> _Exercise_
Below are entries. Reproduce exactly the lines between the line holding "- by intros id g ?%elem_of_nil." and the line holding "autorewrite with alloc.", inclusive, and only those.

::::::::::

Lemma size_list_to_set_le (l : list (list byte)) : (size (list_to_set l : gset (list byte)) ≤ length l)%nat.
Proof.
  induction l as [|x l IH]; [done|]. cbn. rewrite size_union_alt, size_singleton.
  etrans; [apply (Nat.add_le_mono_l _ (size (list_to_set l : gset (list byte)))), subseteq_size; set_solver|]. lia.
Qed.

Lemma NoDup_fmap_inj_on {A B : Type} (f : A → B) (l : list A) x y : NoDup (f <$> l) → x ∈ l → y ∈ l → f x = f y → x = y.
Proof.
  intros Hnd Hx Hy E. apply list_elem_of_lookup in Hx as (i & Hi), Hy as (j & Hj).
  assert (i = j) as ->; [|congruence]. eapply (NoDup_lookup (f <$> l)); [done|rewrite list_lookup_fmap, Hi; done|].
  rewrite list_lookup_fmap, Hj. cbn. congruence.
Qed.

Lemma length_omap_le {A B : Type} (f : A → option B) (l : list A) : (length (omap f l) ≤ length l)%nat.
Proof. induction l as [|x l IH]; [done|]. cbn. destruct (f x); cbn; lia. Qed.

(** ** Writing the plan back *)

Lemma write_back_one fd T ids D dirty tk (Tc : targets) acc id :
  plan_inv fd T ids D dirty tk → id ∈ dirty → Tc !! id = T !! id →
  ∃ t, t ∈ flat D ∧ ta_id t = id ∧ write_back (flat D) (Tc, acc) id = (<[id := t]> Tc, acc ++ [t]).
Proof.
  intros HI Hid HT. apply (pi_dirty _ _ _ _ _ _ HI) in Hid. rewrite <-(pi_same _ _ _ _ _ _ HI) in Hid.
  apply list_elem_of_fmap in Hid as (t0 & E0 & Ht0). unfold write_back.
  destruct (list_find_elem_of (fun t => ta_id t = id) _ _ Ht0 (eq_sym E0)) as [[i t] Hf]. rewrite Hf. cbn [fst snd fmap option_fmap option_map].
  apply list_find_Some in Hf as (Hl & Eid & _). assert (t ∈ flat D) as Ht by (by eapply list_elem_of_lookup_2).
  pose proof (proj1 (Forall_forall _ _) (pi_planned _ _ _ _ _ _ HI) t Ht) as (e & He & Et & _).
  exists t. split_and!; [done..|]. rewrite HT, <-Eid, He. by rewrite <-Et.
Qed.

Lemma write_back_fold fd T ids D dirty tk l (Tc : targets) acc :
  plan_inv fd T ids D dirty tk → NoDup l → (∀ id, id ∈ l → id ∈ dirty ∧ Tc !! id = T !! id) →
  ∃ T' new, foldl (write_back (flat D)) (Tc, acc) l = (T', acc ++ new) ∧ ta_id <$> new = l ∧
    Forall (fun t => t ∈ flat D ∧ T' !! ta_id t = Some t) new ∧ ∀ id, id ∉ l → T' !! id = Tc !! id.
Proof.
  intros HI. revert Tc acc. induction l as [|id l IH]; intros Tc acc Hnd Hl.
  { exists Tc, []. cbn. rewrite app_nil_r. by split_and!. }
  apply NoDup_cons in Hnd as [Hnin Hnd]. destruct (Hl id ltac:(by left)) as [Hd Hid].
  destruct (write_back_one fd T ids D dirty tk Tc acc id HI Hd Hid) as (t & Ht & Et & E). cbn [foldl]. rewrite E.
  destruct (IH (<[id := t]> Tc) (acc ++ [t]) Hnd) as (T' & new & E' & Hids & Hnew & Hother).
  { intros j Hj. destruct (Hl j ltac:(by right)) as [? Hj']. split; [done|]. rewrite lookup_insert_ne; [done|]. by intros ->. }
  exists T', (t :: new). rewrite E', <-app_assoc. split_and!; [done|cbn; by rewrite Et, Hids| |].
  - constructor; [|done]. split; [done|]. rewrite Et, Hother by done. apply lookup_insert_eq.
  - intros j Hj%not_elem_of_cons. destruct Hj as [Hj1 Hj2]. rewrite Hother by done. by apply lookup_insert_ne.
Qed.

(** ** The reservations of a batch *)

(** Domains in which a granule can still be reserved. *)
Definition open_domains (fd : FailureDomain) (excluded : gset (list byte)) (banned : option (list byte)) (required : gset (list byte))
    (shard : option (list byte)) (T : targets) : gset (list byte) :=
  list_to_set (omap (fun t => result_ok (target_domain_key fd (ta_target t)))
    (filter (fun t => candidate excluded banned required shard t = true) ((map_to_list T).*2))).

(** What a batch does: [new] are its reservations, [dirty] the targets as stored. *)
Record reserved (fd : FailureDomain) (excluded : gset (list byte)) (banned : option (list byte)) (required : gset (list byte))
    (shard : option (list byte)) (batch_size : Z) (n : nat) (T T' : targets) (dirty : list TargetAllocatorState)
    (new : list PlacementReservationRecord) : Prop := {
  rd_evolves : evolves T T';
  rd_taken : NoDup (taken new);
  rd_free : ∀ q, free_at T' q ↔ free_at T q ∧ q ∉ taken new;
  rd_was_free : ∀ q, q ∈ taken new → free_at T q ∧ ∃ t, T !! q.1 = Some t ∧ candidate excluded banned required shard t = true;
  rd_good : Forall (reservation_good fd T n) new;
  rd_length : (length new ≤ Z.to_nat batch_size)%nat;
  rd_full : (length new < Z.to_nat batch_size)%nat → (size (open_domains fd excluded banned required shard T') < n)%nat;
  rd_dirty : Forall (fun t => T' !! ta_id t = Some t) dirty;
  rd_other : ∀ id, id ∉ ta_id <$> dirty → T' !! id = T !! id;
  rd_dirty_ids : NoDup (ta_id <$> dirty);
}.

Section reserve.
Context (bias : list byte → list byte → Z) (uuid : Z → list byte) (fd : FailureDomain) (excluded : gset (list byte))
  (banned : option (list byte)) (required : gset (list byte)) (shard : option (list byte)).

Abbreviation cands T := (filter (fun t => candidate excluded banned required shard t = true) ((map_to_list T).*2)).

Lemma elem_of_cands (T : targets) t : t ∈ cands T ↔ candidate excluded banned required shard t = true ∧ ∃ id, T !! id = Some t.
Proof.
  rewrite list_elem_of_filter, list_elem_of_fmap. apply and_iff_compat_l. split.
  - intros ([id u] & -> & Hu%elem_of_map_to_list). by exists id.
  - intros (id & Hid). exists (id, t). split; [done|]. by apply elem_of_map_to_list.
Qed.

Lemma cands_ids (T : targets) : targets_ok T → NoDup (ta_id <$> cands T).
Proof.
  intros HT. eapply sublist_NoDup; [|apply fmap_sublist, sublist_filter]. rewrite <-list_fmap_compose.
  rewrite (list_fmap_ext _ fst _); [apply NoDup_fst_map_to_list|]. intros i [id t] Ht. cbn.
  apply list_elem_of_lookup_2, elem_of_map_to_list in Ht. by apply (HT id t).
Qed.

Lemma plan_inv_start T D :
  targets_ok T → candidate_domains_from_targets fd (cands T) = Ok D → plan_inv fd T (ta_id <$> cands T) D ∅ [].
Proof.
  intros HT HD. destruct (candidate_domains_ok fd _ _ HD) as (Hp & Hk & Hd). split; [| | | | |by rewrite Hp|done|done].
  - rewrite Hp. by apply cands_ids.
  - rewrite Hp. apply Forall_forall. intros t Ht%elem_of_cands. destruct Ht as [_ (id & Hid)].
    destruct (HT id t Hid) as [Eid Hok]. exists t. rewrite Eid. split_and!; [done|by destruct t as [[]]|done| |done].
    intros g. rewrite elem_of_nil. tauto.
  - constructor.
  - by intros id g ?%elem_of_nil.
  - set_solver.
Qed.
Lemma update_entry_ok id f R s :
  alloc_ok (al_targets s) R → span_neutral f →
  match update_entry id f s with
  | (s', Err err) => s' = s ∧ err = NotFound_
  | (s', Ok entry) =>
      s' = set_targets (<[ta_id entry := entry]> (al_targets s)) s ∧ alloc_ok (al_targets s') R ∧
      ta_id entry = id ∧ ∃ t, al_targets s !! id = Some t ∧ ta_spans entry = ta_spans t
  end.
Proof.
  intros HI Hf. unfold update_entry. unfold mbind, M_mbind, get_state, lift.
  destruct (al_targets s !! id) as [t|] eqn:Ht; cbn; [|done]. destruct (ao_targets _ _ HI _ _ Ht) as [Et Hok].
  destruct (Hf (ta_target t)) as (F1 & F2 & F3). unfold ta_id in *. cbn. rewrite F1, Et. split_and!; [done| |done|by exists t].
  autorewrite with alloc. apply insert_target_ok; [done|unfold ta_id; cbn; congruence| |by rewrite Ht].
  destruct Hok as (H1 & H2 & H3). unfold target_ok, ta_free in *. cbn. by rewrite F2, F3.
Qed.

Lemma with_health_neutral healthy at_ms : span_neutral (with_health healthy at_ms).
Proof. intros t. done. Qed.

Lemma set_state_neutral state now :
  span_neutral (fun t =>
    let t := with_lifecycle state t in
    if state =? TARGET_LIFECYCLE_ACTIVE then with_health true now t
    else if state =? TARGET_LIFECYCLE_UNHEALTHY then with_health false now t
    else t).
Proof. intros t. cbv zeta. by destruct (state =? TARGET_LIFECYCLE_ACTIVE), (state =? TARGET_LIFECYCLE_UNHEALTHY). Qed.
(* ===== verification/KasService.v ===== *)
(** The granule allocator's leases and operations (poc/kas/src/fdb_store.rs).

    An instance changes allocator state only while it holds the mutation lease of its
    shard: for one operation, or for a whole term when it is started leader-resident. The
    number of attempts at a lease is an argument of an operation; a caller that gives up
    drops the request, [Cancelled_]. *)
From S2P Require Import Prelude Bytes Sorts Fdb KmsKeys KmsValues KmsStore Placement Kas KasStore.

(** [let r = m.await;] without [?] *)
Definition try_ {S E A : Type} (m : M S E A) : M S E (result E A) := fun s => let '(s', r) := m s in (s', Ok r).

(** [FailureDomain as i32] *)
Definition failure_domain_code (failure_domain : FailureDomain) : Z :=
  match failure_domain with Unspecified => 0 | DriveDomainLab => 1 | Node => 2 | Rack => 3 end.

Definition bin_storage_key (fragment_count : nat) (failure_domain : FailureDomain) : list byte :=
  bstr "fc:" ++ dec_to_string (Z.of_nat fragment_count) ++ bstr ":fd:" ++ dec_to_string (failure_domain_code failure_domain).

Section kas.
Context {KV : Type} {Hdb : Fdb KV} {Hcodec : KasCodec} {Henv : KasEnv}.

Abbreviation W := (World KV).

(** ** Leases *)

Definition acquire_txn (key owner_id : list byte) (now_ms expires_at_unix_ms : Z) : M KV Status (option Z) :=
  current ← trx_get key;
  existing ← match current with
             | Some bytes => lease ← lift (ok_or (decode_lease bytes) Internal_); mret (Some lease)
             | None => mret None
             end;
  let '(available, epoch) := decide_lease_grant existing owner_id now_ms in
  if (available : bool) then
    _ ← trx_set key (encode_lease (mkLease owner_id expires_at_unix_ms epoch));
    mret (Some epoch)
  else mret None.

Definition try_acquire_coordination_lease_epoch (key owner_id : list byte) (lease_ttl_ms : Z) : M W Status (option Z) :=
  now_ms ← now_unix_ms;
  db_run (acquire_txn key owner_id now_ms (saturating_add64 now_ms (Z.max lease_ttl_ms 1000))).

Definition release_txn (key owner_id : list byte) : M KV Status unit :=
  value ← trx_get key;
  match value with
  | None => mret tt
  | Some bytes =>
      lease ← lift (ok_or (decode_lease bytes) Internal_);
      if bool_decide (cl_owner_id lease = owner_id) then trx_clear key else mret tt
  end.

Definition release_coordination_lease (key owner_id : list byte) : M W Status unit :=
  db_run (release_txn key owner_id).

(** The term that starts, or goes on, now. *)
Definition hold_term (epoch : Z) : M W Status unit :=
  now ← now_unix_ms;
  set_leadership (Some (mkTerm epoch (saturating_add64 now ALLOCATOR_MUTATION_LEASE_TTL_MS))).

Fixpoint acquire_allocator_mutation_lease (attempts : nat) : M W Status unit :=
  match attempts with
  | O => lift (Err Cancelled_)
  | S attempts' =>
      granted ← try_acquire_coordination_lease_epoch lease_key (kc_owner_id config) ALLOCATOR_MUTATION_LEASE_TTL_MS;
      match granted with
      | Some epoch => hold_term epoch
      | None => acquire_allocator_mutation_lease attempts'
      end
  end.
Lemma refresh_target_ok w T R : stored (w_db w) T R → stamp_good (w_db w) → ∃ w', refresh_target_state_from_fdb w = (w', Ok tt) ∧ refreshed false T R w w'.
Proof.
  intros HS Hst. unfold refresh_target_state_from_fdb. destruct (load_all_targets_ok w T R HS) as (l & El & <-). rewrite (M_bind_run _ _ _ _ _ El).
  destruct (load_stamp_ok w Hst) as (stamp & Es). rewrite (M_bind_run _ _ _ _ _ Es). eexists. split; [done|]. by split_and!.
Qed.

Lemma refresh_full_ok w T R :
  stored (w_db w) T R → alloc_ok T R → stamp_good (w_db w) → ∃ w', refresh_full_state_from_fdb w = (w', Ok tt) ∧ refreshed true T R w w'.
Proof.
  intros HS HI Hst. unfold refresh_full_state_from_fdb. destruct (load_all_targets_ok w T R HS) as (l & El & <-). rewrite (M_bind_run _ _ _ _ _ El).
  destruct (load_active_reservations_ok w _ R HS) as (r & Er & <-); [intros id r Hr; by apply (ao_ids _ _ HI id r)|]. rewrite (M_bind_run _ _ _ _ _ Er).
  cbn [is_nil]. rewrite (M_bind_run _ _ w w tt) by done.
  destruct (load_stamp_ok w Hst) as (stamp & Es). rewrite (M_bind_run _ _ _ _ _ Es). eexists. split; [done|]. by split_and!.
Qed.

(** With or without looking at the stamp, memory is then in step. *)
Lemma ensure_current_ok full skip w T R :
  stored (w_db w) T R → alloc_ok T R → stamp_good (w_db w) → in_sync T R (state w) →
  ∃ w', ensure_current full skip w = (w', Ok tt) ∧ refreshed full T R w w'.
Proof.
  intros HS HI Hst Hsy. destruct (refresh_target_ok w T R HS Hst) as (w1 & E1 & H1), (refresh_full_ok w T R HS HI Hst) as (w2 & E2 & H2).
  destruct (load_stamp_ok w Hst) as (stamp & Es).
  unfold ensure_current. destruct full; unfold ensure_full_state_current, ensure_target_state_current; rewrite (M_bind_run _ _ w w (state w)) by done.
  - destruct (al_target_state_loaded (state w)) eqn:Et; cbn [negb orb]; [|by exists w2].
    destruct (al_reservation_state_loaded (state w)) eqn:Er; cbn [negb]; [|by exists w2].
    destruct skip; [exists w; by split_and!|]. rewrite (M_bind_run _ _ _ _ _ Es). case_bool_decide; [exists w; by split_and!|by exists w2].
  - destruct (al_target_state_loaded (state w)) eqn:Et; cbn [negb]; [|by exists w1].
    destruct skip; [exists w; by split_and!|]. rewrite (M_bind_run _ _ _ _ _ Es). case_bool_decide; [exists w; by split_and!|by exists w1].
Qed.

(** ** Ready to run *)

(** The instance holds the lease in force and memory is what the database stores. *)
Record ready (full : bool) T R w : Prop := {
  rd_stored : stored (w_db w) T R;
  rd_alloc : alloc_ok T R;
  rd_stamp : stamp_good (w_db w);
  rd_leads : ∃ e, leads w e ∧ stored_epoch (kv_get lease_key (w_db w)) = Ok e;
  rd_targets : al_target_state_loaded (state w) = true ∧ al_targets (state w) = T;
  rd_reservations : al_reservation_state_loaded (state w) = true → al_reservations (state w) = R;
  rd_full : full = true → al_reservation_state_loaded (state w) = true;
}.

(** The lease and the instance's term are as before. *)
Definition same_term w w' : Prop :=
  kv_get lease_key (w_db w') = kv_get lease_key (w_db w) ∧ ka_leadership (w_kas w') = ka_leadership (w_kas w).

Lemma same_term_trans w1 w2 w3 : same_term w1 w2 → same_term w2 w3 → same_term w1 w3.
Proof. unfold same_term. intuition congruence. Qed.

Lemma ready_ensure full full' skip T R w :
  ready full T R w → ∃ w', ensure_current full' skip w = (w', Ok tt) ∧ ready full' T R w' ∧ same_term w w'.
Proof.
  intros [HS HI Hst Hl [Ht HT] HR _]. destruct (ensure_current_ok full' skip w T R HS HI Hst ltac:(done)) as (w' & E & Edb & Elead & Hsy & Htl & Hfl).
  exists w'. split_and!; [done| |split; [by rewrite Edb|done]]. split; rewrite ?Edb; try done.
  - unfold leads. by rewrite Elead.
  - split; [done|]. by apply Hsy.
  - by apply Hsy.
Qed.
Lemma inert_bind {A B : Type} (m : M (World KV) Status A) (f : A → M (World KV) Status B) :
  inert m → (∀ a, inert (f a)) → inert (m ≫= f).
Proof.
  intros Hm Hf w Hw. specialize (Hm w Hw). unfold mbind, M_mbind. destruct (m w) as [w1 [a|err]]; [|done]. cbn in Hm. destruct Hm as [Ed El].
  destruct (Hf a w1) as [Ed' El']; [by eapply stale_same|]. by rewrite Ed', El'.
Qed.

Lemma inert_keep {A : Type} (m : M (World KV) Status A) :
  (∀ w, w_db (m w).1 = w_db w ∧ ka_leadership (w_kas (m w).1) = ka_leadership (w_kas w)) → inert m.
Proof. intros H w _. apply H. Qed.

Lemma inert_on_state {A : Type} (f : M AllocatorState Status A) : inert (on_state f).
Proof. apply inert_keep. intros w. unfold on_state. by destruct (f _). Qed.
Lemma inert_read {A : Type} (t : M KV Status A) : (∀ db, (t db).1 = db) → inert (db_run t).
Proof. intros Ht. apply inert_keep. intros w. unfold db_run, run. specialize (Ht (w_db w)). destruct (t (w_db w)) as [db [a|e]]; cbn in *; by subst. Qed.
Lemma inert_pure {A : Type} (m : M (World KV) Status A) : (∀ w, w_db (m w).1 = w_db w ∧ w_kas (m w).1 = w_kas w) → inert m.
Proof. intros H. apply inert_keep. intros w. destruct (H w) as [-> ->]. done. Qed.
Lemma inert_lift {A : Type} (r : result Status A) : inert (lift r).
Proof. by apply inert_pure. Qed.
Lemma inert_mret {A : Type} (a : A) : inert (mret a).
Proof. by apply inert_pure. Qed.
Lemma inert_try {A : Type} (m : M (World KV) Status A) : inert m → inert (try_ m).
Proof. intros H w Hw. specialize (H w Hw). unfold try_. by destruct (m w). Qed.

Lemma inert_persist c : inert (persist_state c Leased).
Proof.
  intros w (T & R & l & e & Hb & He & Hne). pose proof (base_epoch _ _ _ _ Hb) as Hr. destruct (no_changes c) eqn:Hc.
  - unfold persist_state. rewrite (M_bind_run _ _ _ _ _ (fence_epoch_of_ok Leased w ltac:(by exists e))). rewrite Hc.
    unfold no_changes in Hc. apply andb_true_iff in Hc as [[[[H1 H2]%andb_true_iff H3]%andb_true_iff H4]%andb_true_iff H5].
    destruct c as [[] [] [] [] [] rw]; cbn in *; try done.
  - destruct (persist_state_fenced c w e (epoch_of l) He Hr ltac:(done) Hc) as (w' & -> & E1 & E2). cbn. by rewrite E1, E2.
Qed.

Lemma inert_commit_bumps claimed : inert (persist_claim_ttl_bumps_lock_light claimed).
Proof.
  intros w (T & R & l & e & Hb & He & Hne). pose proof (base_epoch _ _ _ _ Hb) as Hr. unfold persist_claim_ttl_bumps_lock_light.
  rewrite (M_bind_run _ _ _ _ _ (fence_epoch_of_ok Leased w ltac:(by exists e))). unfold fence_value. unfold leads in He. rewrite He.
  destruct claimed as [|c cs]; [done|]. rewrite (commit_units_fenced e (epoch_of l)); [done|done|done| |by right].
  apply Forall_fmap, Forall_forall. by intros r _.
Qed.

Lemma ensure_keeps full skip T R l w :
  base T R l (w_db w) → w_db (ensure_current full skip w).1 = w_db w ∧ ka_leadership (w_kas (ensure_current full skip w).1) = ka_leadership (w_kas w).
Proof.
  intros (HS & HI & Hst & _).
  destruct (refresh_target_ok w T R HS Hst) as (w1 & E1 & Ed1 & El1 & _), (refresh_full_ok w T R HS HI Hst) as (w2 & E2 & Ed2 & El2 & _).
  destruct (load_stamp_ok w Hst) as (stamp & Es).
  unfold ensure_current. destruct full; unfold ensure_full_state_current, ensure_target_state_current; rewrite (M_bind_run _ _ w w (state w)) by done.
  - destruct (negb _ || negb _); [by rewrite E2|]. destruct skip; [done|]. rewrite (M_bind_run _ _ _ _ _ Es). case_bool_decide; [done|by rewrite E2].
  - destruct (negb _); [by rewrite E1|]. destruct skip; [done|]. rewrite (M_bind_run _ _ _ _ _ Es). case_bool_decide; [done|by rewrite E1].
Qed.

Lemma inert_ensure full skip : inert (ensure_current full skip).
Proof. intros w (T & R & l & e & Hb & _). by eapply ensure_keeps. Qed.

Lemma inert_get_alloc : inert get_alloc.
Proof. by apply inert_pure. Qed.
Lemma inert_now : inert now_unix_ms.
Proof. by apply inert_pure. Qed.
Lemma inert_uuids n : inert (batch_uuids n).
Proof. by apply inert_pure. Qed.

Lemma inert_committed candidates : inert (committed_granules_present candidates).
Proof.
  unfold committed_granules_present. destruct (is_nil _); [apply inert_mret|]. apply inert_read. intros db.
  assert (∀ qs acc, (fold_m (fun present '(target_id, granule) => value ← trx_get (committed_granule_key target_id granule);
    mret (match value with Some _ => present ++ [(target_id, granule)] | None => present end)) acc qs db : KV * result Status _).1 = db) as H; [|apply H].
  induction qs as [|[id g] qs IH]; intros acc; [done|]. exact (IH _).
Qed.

::::::::::

> _Answer section_
  - by intros id g ?%elem_of_nil.
  - set_solver.
Qed.
Lemma update_entry_ok id f R s :
  alloc_ok (al_targets s) R → span_neutral f →
  match update_entry id f s with
  | (s', Err err) => s' = s ∧ err = NotFound_
  | (s', Ok entry) =>
      s' = set_targets (<[ta_id entry := entry]> (al_targets s)) s ∧ alloc_ok (al_targets s') R ∧
      ta_id entry = id ∧ ∃ t, al_targets s !! id = Some t ∧ ta_spans entry = ta_spans t
  end.
Proof.
  intros HI Hf. unfold update_entry. unfold mbind, M_mbind, get_state, lift.
  destruct (al_targets s !! id) as [t|] eqn:Ht; cbn; [|done]. destruct (ao_targets _ _ HI _ _ Ht) as [Et Hok].
  destruct (Hf (ta_target t)) as (F1 & F2 & F3). unfold ta_id in *. cbn. rewrite F1, Et. split_and!; [done| |done|by exists t].
  autorewrite with alloc. apply insert_target_ok; [done|unfold ta_id; cbn; congruence| |by rewrite Ht].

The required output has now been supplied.